On 8/04/2023 12:10 am, David Lang wrote:
I will note that in the Starlink plans, there are plans
to put a layer of satellites at a sigificantly lower altitude.
I should add to this that this would seem like a good strategy, except of course that this comes with its own set of challenges. Earth observation satellites in particular are abundant in lower orbits - if you have a camera on board, you want to be as close to your subject as you can. So there isn't quite as much space down there as there is further up.

Residual atmospheric drag at lower altitudes is also higher, which means you either need to take more fuel to compensate (=heavier satellite & fewer sats per launch) or you need to replace the satellites more often.

You also need more satellites for global coverage in a shell like this.

Also, as you mostly look at satellites sideways when you're a ground station, the path length and therefore the path loss isn't necessarily all that much lower - going from 550 km to 275 km gives you an extra 6 dB of gain if the satellite is straight overhead, but that advantage shrinks as you move away from zenith.

By launching 10x as many satellites, and each one being able to handle 10x the data, they _may_ get to 100x, but that is really going to be pushing it. (note that this is for ~10x the number of satellites lauched by everyone other than
SpaceX since Sputnik)

Having seen figures of ~45k sats bandied around for some proposed mega-constellations, the 10x number of satellites might just work out. Whether we'll get to 10x the capacity per satellite is another question altogether given spectral constraints. With ISLs, one could in principle free up part of the gateway traffic spectrum by putting gateways in areas that are devoid of other users, but quite how practical that is given that remote areas are where LEOs will be needed most is a good question.
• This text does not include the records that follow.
Definition reserve_pipe (new : PipeOptions) (validate : PipeOptions -> bool)
    (direction : string) (options : option obj)
    (native : PipeDirection -> PipeOptions -> PyResult Reservation) : M nat :=
  dir <- lift (direction_of direction) ;;
  o <- lift (pipe_options new validate options) ;;
  r <- lift (native dir o) ;;
  fun w => (Ok (length (reservations w)),
    mk_world (pipes w) (reservations w ++ [Some r]) (wrapping w) (gone w) (dialed w)).

(** [Listener.handle_pipe]: the addresses are read before the carrier is
    taken; its result is the hint the listener gets with the carrier. *)
Record PipeHint := mk_hint { hint_peer : IpAddr * Z; hint_source : option (IpAddr * Z) }.

Definition addr (a : option (string * Z)) : PyResult (option (IpAddr * Z)) :=
  map_transpose (fun '(h, port) => (fun ip => (ip, port)) <$> parse_ip h) a.

Definition handle_pipe (p : nat) (peer source : option (string * Z)) (future : PyResult unit) :
    M PipeHint :=
  a <- lift (addr peer) ;;
  s <- lift (addr source) ;;
  i <- take p ;;
  owning i (_ <- lift future ;; moved ToListener i ;;;
            ret (mk_hint (default (localhost, 0) a) s)).

(** *** [PipeReservation] *)

Definition take_reservation (r : nat) : M Reservation := fun w =>
  match reservations w !! r with
  | Some (Some n) =>
      (Ok n, mk_world (pipes w) (<[r := None]> (reservations w)) (wrapping w) (gone w) (dialed w))
  | _ => (Err used_reservation, w)
  end.

(** [PipeReservation::with]: the getters. *)
Definition with_reservation {T} (r : nat) (f : Reservation -> T) : M T := fun w =>
  match reservations w !! r with
  | Some (Some n) => (Ok (f n), w)
  | _ => (Err used_reservation, w)
  end.

(** [attach]: the carrier is taken first, then the reservation. *)
Definition attach (r p : nat) (answer : PyResult nat) : M nat :=
  i <- take p ;;
  owning i (take_reservation r ;;; moved ToReservation i ;;; ret tt) ;;;
  lift answer.

Definition cancel (r : nat) : M unit :=
  take_reservation r ;;; ret tt.

(** *** The inbound transform ([layer::call])

    [f] is the Python callable and everything that runs until its result is
    there (it may use any handle); the result is an object, and [pipe_of] its
    downcast to [PipeIo]. *)
Definition release (p : nat) : M unit := fun w =>
  match pipes w !! p with
  | Some (Some i) =>
      moved Dropped i
        (mk_world (<[p := None]> (pipes w)) (reservations w) (wrapping w) (gone w) (dialed w))
  | _ => (Ok tt, w)
  end.

Definition transform_call (f : nat -> M obj) (pipe_of : obj -> PyResult nat) (i : io) : M io := fun w =>
  match wrap i w with
  | (Ok p, w) =>
      let '(r, w) := (o <- f p ;; q <- lift (pipe_of o) ;; take q) w in
      let '(_, w) := release p w in
      (r, w)
  | (Err e, w) => (Err e, w)
  end.

(** The dial of a rejoin ([resolve_duplicate]) or of a pool: the callable's
    result is a [PipeIo], whose carrier is taken; any error is an I/O error of
    its text ([dial_err]). *)
Definition dial_call {E} (dial_err : pyerr -> E) (f : M obj) (pipe_of : obj -> PyResult nat) : world -> (io + E) * world :=
  fun w =>
    match (o <- f ;; q <- lift (pipe_of o) ;; take q) w with
    | (Ok i, w) => (inl i, w)
    | (Err e, w) => (inr (dial_err e), w)
    end.

(** The carrier a dial gives has left the object it came from. *)
Lemma dial_call_takes {E} (dial_err : pyerr -> E) f pipe_of w i w' :
  dial_call dial_err f pipe_of w = (inl i, w') ->
  exists q w1, pipes w1 !! q = Some (Some i) /\ pipes w' = <[q := None]> (pipes w1).
Proof.
  unfold dial_call, bind, lift. destruct (f w) as [[o|e] w1]; [|done].
  destruct (pipe_of o) as [q|e]; [|done]. unfold take.
  destruct (pipes w1 !! q) as [[j|]|] eqn:Eq; try done. intros [= <- <-]. by exists q, w1.
Qed.

(** *** Sequences of calls *)

(** A call of Python code on the handles, with what the rest of the program
    answers. *)
Inductive op :=
  | ODial (opened : PyResult io)
  | OPipePair (i : io) (kind : option obj)
  | OWithCarrier (p : nat) (k : obj)
  | OWithUnsent (p c : nat)
  | OWithOverhead (p : nat) (n : Z)
  | OIntoStream (p : nat)
  | OWrap (p : nat) (locals future : PyResult unit)
  | OWrapDone (f : nat) (r : wrap_end)
  | OCarrier (p : nat)
  | OStart (p : nat) (config : PyResult Config) (future : PyResult unit) (how : Z)
  | OAddPipe (new : PipeOptions) (validate : PipeOptions -> bool) (p : nat)
      (options : option obj) (answer : PyResult nat)
  | OReserve (new : PipeOptions) (validate : PipeOptions -> bool) (direction : string)
      (options : option obj) (native : PipeDirection -> PipeOptions -> PyResult Reservation)
  | OAttach (r p : nat) (answer : PyResult nat)
  | OCancel (r : nat)
  | OHandle (p : nat) (peer source : option (string * Z)) (future : PyResult unit).

Definition void {A} (m : M A) : M unit := _ <- m ;; ret tt.

Definition exec (o : op) : M unit :=
  match o with
  | ODial i => void (dial i)
  | OPipePair i k => void (pipe_pair i k)
  | OWithCarrier p k => void (with_carrier p k)
  | OWithUnsent p c => void (with_unsent p c)
  | OWithOverhead p n => void (with_write_overhead p n)
  | OIntoStream p => void (into_stream p)
  | OWrap p l f => void (wrap_layer p l f)
  | OWrapDone f r => void (wrap_done f r)
  | OCarrier p => void (carrier p)
  | OStart p c f h => void (start p c f h)
  | OAddPipe n v p o a => void (add_pipe n v p o a)
  | OReserve n v d o nat => void (reserve_pipe n v d o nat)
  | OAttach r p a => void (attach r p a)
  | OCancel r => void (cancel r)
  | OHandle p a s f => void (handle_pipe p a s f)
  end.

(** Python catches what it likes and goes on. *)
Definition run (ops : list op) (w : world) : world := foldl (fun w o => (exec o w).2) w ops.

Definition empty_world : world := mk_world [] [] [] [] [].

(** The object a call uses up. *)
Definition uses (o : op) : option nat :=
  match o with
  | OWithCarrier p _ | OWithUnsent p _ | OWithOverhead p _ | OIntoStream p | OWrap p _ _
  | OStart p _ _ _ | OAddPipe _ _ p _ _ | OAttach _ p _ | OHandle p _ _ _ => Some p
  | _ => None
  end.

(** *** Conservation: a logic of the carrier in hand *)

Definition owned (w : world) : list nat :=
  map conn (omap id (pipes w)) ++ map conn (omap id (wrapping w)) ++ map (fun g => conn g.1) (gone w).

(** [triple h m Q E]: run with the connections [h] in hand, [m] ends with [Q]
    in hand when it succeeds and [E] when it raises, and loses none. *)
Definition triple {A} (h : list nat) (m : M A) (Q : A -> list nat) (E : list nat) : Prop :=
  forall w, h ++ owned w ≡ₚ dialed w ->
    match m w with
    | (Ok a, w') => Q a ++ owned w' ≡ₚ dialed w'
    | (Err _, w') => E ++ owned w' ≡ₚ dialed w'
    end.

Lemma triple_bind {A B} h (m : M A) (f : A -> M B) Q R E :
  triple h m Q E -> (forall a, triple (Q a) (f a) R E) -> triple h (bind m f) R E.
Proof.
  intros Hm Hf w Hw. specialize (Hm w Hw). unfold bind. destruct (m w) as [[a|e] w']; [|done].
  by apply Hf.
Qed.
Lemma triple_lift {A} h (r : PyResult A) : triple h (lift r) (fun _ => h) h.
Proof. intros w Hw. unfold lift. by destruct r. Qed.
Lemma triple_ret {A} h (a : A) E : triple h (ret a) (fun _ => h) E.
Proof. by intros w Hw. Qed.

Lemma omap_insert_none {A} (l : list (option A)) p a :
  l !! p = Some (Some a) -> omap id l ≡ₚ a :: omap id (<[p := None]> l).
Proof.
  intros Hp. rewrite <- (take_drop_middle l p _ Hp) at 1.
  rewrite insert_take_drop by (by eapply lookup_lt_Some).
  rewrite !omap_app. simpl. by rewrite Permutation_middle.
Qed.

Lemma triple_take h p : triple h (take p) (fun i => conn i :: h) h.
Proof.
  intros w Hw. unfold take. destruct (pipes w !! p) as [[i|]|] eqn:Ep; [|done..].
  unfold owned in *. cbn [pipes wrapping gone dialed]. rewrite <- Hw, (omap_insert_none _ _ _ Ep). simpl. solve_Permutation.
Qed.
Lemma triple_wrap h i E : triple (conn i :: h) (wrap i) (fun _ => h) E.
Proof.
  intros w Hw. unfold wrap, owned in *. cbn [pipes wrapping gone dialed]. rewrite <- Hw.
  rewrite omap_app, map_app. simpl. solve_Permutation.
Qed.
Lemma triple_moved h f i E : triple (conn i :: h) (moved f i) (fun _ => h) E.
Proof.
  intros w Hw. unfold moved, owned in *. cbn [pipes wrapping gone dialed]. rewrite <- Hw. simpl.
  solve_Permutation.
Qed.
Lemma triple_owning {A} h i (m : M A) Q :
  triple (conn i :: h) m Q (conn i :: h) -> triple (conn i :: h) (owning i m) Q h.
Proof.
  intros Hm w Hw. specialize (Hm w Hw). unfold owning. destruct (m w) as [[a|e] w']; [done|].
  exact (triple_moved h Dropped i [] w' Hm).
Qed.

Lemma triple_take_reservation h r : triple h (take_reservation r) (fun _ => h) h.
Proof. intros w Hw. unfold take_reservation. by destruct (reservations w !! r) as [[?|]|]. Qed.

Context `{!PipeIoLaws io Kind}.

Lemma triple_wrap_as h c i E : conn i = c -> triple (c :: h) (wrap i) (fun _ => h) E.
Proof. intros <-. apply triple_wrap. Qed.

Ltac hoare_step :=
  first
    [ apply triple_lift | apply triple_take | apply triple_moved | apply triple_ret
    | apply triple_take_reservation | apply triple_owning
    | (apply triple_wrap_as; by autorewrite with conn)
    | (eapply triple_bind; [|intros]) ].
Ltac hoare := repeat hoare_step.

Lemma exec_conserves o : triple [] (exec o) (fun _ => []) [].
Proof.
  destruct o; unfold exec, void, with_carrier, with_unsent, with_write_overhead, into_stream,
    start, add_pipe, attach, cancel, handle_pipe; try (by hoare).
  - unfold dial. hoare. intros w Hw.
    match goal with |- match wrap ?i ?w1 with _ => _ end => apply (triple_wrap [] i [] w1) end. unfold owned in *. simpl in *. by rewrite Hw.
  - eapply triple_bind; [|intros; apply triple_ret]. intros w Hw. unfold pipe_pair.
    match goal with |- context [owning i ?m ?w1] =>
      enough (triple [conn i] (owning i m) (fun _ => []) []) as Ht
        by (apply (Ht w1); unfold owned in *; simpl in *; by rewrite Hw) end.
    destruct kind; hoare.
  - unfold wrap_layer. hoare. intros w Hw. unfold owned in *. cbn [pipes wrapping gone dialed].
    rewrite <- Hw, omap_app, map_app. simpl. solve_Permutation.
  - eapply triple_bind; [|intros; apply triple_ret]. intros w Hw. unfold wrap_done.
    destruct (wrapping w !! f) as [[i|]|] eqn:Ef; [|done..].
    set (w1 := mk_world _ _ _ _ _). assert ([conn i] ++ owned w1 ≡ₚ dialed w1) as H1.
    { unfold owned, w1 in *. cbn [pipes wrapping gone dialed].
      rewrite <- Hw, (omap_insert_none _ _ _ Ef). simpl. solve_Permutation. }
    destruct r.
    + apply (triple_wrap_as [] (conn i) (io_wrapped i) []); [by autorewrite with conn|exact H1].
    + exact (triple_moved [] Dropped i [] w1 H1).
    + exact (triple_moved [] WithLayer i [] w1 H1).
  - intros w Hw. unfold carrier, bind. by destruct (pipes w !! p) as [[?|]|].
  - unfold reserve_pipe. hoare. by intros w Hw.
Qed.

Lemma run_conserves ops w : owned w ≡ₚ dialed w -> owned (run ops w) ≡ₚ dialed (run ops w).
Proof.
  revert w. induction ops as [|o ops IH]; intros w Hw; [done|]. apply IH.
  pose proof (exec_conserves o w Hw) as Ho. by destruct (exec o w) as [[|] ?].
Qed.

(** *** Used up for good *)

Definition used (p : nat) (w : world) : Prop := pipes w !! p = Some None.

(** [later w w']: objects are only added, and a used one stays used. *)
Definition later (w w' : world) : Prop :=
  (length (pipes w) <= length (pipes w'))%nat /\ forall p, used p w -> used p w'.
#[local] Instance later_pre : PreOrder later.
Proof.
  split; [by intros w|]. intros w1 w2 w3 [Hl1 Hu1] [Hl2 Hu2]. split; [lia|auto].
Qed.

Definition keeps {A} (m : M A) : Prop := forall w, later w (m w).2.

Lemma keeps_bind {A B} (m : M A) (f : A -> M B) : keeps m -> (forall a, keeps (f a)) -> keeps (bind m f).
Proof.
  intros Hm Hf w. unfold bind. specialize (Hm w). destruct (m w) as [[a|e] w']; [|done].
  etrans; [exact Hm|]. apply Hf.
Qed.
Lemma keeps_pipes {A} (m : M A) : (forall w, pipes (m w).2 = pipes w) -> keeps m.
Proof. intros Hm w. unfold later, used. by rewrite Hm. Qed.
Lemma later_insert q w w' : pipes w' = <[q := None]> (pipes w) -> later w w'.
Proof.
  unfold later, used. intros ->. rewrite length_insert. split; [done|]. intros p Hp.
  rewrite list_lookup_insert. by case_decide.
Qed.
Lemma keeps_take q : keeps (take q).
Proof.
  intros w. unfold take. destruct (pipes w !! q) as [[i|]|]; [|done..]. by apply (later_insert q).
Qed.
Lemma keeps_wrap i : keeps (wrap i).
Proof.
  intros w. split; simpl; [rewrite length_app; lia|]. intros p Hp. by apply lookup_app_l_Some.
Qed.
Lemma keeps_lift {A} (r : PyResult A) : keeps (lift r).
Proof. by apply keeps_pipes. Qed.
Lemma keeps_moved f i : keeps (moved f i).
Proof. by apply keeps_pipes. Qed.
Lemma keeps_take_reservation r : keeps (take_reservation r).
Proof. apply keeps_pipes. intros w. unfold take_reservation. by destruct (reservations w !! r) as [[|]|]. Qed.
Lemma keeps_owning {A} i (m : M A) : keeps m -> keeps (owning i m).
Proof. intros Hm w. specialize (Hm w). unfold owning. by destruct (m w) as [[|] ?]. Qed.

Lemma keeps_ok {A} (m : M A) w r w' p : m w = (r, w') -> keeps m -> used p w -> used p w'.
Proof. intros Hm Hk Hu. destruct (Hk w) as [_ Hk']. rewrite Hm in Hk'. by apply Hk'. Qed.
One option that could push things a little further in conjunction with LEOs would be HAPS  - high altitude platform systems, essentially solar-powered UAVs that act as stratospheric cell towers with tours of duty measured in weeks or months. These could use lasers as backhaul to LEO networks, yet project comparatively narrow phased array beams to users on the ground. A HAPS flying at 30 km overhead has a path loss that's around 25 dB below that of a LEO sat at 550 km, and a clear optical path to the satellites above. Technology isn't quite there yet - essentially, we're at the point where solar cells have become performant enough in conjunction with batteries that have become light enough to allow sustainable cyclic recharging of a UAV's flight systems. But there are still issues to be addressed around the excess power required to operate a cell site in the sky and or course all the regulatory and safety aspects associated with operating things that don't burn up when they come down.


If you can get fiber, it's always going to be better than a wireless option, DSL is threatened by Starlink in many suburbs, cablemodems depend so much on the ISP
it's hard to say

This is an interesting comment. Completely agree on the fibre aspect.
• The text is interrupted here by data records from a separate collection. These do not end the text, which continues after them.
(* ===== verification/Guarded.v ===== *)
(** The lock of a stream part (src/src/lib.rs, [held], [held_now], [take_now]).
    The source keeps a part in tokio's asynchronous mutex, which is not part of
    it: here the mutex is a parameter, a type class of its operations with the
    laws tokio documents (one holder at a time, fair: a released lock goes to
    the task that waited longest).  The three functions are written over it,
    each use of the part goes to a log, and the theorems hold for every such
    mutex.  The last one shows that [Part] of Streams, which keeps one owner
    and a queue, is what they amount to. *)
From S2P Require Import Prelude Errors Streams.

(** ** The mutex

    [lock i] is the first poll of [lock().await] in task [i]; [unlock] drops the
    guard; [withdraw i] drops the future of a task still waiting. *)
Class Mutex (M : Type) := {
  unlocked : M;
  holder : M -> option nat;
  queue : M -> list nat;
  lock : nat -> M -> M;
  try_lock : nat -> M -> option M;
  unlock : M -> M;
  withdraw : nat -> M -> M;
}.

Class FairMutex (M : Type) `{!Mutex M} : Prop := {
  unlocked_free : holder unlocked = None /\ queue unlocked = [];
  lock_free i m : holder m = None -> holder (lock i m) = Some i /\ queue (lock i m) = queue m;
  lock_held i j m : holder m = Some j -> holder (lock i m) = Some j /\ queue (lock i m) = queue m ++ [i];
  try_lock_free i m : holder m = None ->
    exists m', try_lock i m = Some m' /\ holder m' = Some i /\ queue m' = queue m;
  try_lock_held i j m : holder m = Some j -> try_lock i m = None;
  unlock_next i m : holder m = Some i -> holder (unlock m) = head (queue m) /\ queue (unlock m) = tail (queue m);
  withdraw_waiting i m : i ∈ queue m ->
    holder (withdraw i m) = holder m /\ queue (withdraw i m) = filter (fun j => j <> i) (queue m);
}.

(** ** The part behind it *)
Module Guarded.
Section guarded.
Context {M : Type} `{FairMutex M} {T A : Type}.
Abbreviation call := (Part.call (T:=T) (A:=A)).

(** What happened to the part, in order: a task asked for it, its native
    operation began, ended with an answer, was dropped midway; it found the
    part gone; it left before its turn; a call that never waits ran, or was
    refused; the part was taken out. *)
Inductive action :=
  | Asked (id : nat) | Began (id : nat) | Ended (id : nat) (r : PyResult A) | Dropped (id : nat)
  | Gone (id : nat) (r : PyResult A) | Left (id : nat)
  | Whole (n : nat) (r : PyResult A) | Refused (n : nat) | TakenOut (n : nat).

Record state := mk_state {
  mtx : M;
  value : option T;
  futures : gmap nat call;   (* the futures of [held], waiting or holding the guard *)
  inside : option nat;       (* the one whose native operation runs *)
  log : list action;
}.

Definition init (t : T) : state := mk_state unlocked (Some t) ∅ None [].

Definition asked (l : list action) : list nat :=
  omap (fun a => match a with Asked id => Some id | _ => None end) l.
Definition served (l : list action) : list nat :=
  omap (fun a => match a with Began id | Gone id _ => Some id | _ => None end) l.
Definition ended (l : list action) : list nat :=
  omap (fun a => match a with Ended id _ => Some id | _ => None end) l.
Definition answers (l : list action) : list (nat * PyResult A) :=
  omap (fun a => match a with Ended id r | Gone id r => Some (id, r) | _ => None end) l.

(** [held], once the lock is the task's: the part, or its answer when gone. *)
Definition enter (id : nat) (c : call) (s : state) : state :=
  match value s with
  | Some _ => mk_state (mtx s) (value s) (futures s) (Some id) (log s ++ [Began id])
  | None =>
      mk_state (unlock (mtx s)) None (delete id (futures s)) (inside s) (log s ++ [Gone id (Part.c_gone c)])
  end.

(** [held], at the task's first poll. *)
Definition begin (id : nat) (c : call) (s : state) : state :=
  let s := mk_state (lock id (mtx s)) (value s) (<[id := c]> (futures s)) (inside s) (log s ++ [Asked id]) in
  if decide (holder (mtx s) = Some id) then enter id c s else s.

(** The task that was handed the lock is polled. *)
Definition resume (id : nat) (s : state) : state :=
  match futures s !! id, inside s with
  | Some c, None => if decide (holder (mtx s) = Some id) then enter id c s else s
  | _, _ => s
  end.

(** The native operation ends; the guard is dropped. *)
Definition complete (s : state) : state :=
  match inside s, value s with
  | Some id, Some t =>
      match futures s !! id with
      | Some c =>
          let '(t, r) := Part.c_run c t in
          mk_state (unlock (mtx s)) t (delete id (futures s)) None (log s ++ [Ended id r])
      | None => s
      end
  | _, _ => s
  end.

(** The task drops the future: inside, it leaves the native operation where it
    was ([t]) and drops the guard; handed the lock and not polled yet, it
    releases it; else it leaves the queue. *)
Definition cancel (id : nat) (t : T) (s : state) : state :=
  match futures s !! id with
  | None => s
  | Some _ =>
      if decide (inside s = Some id) then
        mk_state (unlock (mtx s)) (Some t) (delete id (futures s)) None (log s ++ [Dropped id])
      else if decide (holder (mtx s) = Some id) then
        mk_state (unlock (mtx s)) (value s) (delete id (futures s)) (inside s) (log s ++ [Left id])
      else mk_state (withdraw id (mtx s)) (value s) (delete id (futures s)) (inside s) (log s ++ [Left id])
  end.

(** [held_now], the native call and the guard's drop. *)
Definition now (n : nat) (c : call) (gone : PyResult A) (s : state) : state * PyResult A :=
  match try_lock n (mtx s) with
  | None => (mk_state (mtx s) (value s) (futures s) (inside s) (log s ++ [Refused n]), Err busy)
  | Some m =>
      match value s with
      | None => (mk_state (unlock m) None (futures s) (inside s) (log s), gone)
      | Some t =>
          let '(t, r) := Part.c_run c t in
          (mk_state (unlock m) t (futures s) (inside s) (log s ++ [Whole n r]), r)
      end
  end.

(** [take_now]. *)
Definition take (n : nat) (taken : pyerr) (s : state) : state * PyResult T :=
  match try_lock n (mtx s) with
  | None => (mk_state (mtx s) (value s) (futures s) (inside s) (log s ++ [Refused n]), Err busy)
  | Some m =>
      match value s with
      | None => (mk_state (unlock m) None (futures s) (inside s) (log s), Err taken)
      | Some t => (mk_state (unlock m) None (futures s) (inside s) (log s ++ [TakenOut n]), Ok t)
      end
  end.

(** Any interleaving; a task asks once. *)
Inductive event :=
  | Begin (id : nat) (c : call) | Resume (id : nat) | Complete | Cancel (id : nat) (t : T)
  | Now (n : nat) (c : call) (gone : PyResult A) | Take (n : nat) (taken : pyerr).

Definition step (e : event) (s : state) : state :=
  match e with
  | Begin id c => if decide (id ∈ asked (log s)) then s else begin id c s
  | Resume id => resume id s
  | Complete => complete s
  | Cancel id t => cancel id t s
  | Now n c g => (now n c g s).1
  | Take n e => (take n e s).1
  end.
Definition run (es : list event) (s : state) : state := foldl (fun s e => step e s) s es.

(** ** One operation at a time

    A checker of logs: [None] once two operations overlapped, else the operation
    in progress. *)
Definition check (open : option (option nat)) (a : action) : option (option nat) :=
  match open, a with
  | Some None, Began id => Some (Some id)
  | Some (Some o), Ended id _ | Some (Some o), Dropped id => if decide (o = id) then Some None else None
  | Some None, Whole _ _ | Some None, TakenOut _ => Some None
  | Some o, Asked _ | Some o, Gone _ _ | Some o, Left _ | Some o, Refused _ => Some o
  | _, _ => None
  end.
Definition serial (l : list action) : option (option nat) := foldl check (Some None) l.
DSL I think is threatened more by fibre than Starlink in most places (except the US perhaps), which has basically displaced most DSL connections where it became available. We were on DSL here till 2017, and as fibre was on the horizon for a while, the company that runs the cable network here on behalf of the telcos stopped investing in new DSLAM modules, instead preferring to switch customers with problematic ones to modules that had become available as a result of customers migrating to fibre. We found ourselves with a weird problem literally overnight one day - intermittent disconnects lasting a minute or two. These persisted through a change of DSL router, and logging these for a few days showed a clear diurnal peak time pattern - so it was obvious we were dealing with DSLAM-side crosstalk issues here. I asked to be switched to a different DSLAM. This was an odyssee of support calls given that you cannot call the lines folk directly - you must call your retail ISP, who pays someone in India a few rupees to tell you to reboot your router to make the problem go away. By the time I'd educated their 3rd tier support about what crosstalk was, I'd literally spent many many hours on the phone to India. Eventually, they switched me over to a new DSLAM and the problem went away for a few months, just to return as they kept rewiring more legacy customers.

For those who still have DSL now, VDSL plans start at less than half of what Starlink charges, with potentially comparable data rates, so not everyone will want to switch.

Where I see uptake of Starlink in urban areas here is by (a) geeks and (b) folk who want a (secondary) connection that is independent of local telcos that run inane call centres in India. The lines company that did / does most of the fibre install here was a bit overwhelmed at the time, so brought crews in from all over the place, as far afield as Zimbabwe. Installation standards for fibre required them to bury 30 cm (12") deep and dig under garden walls and hedges, however the crews got paid per install, and a lot of the time, the standards were interpreted rather liberally. Our crew arrived anticipating a two hour install and left after eight hour and more "no-you're-not-going-to-do-it-like-that's" than I care to count. A colleague of mine observed them laying through his garden my just brushing the leaves aside. Around Auckland suburbia, there are countless examples of fibre conduit running over posh volcanic rock garden walls, through hedges, or along the top of rickety fences.

Cable TV and cable modems are of course pretty much unheard of here - are there any cable modems / ISPs that do more than a few dozen Mb/s down?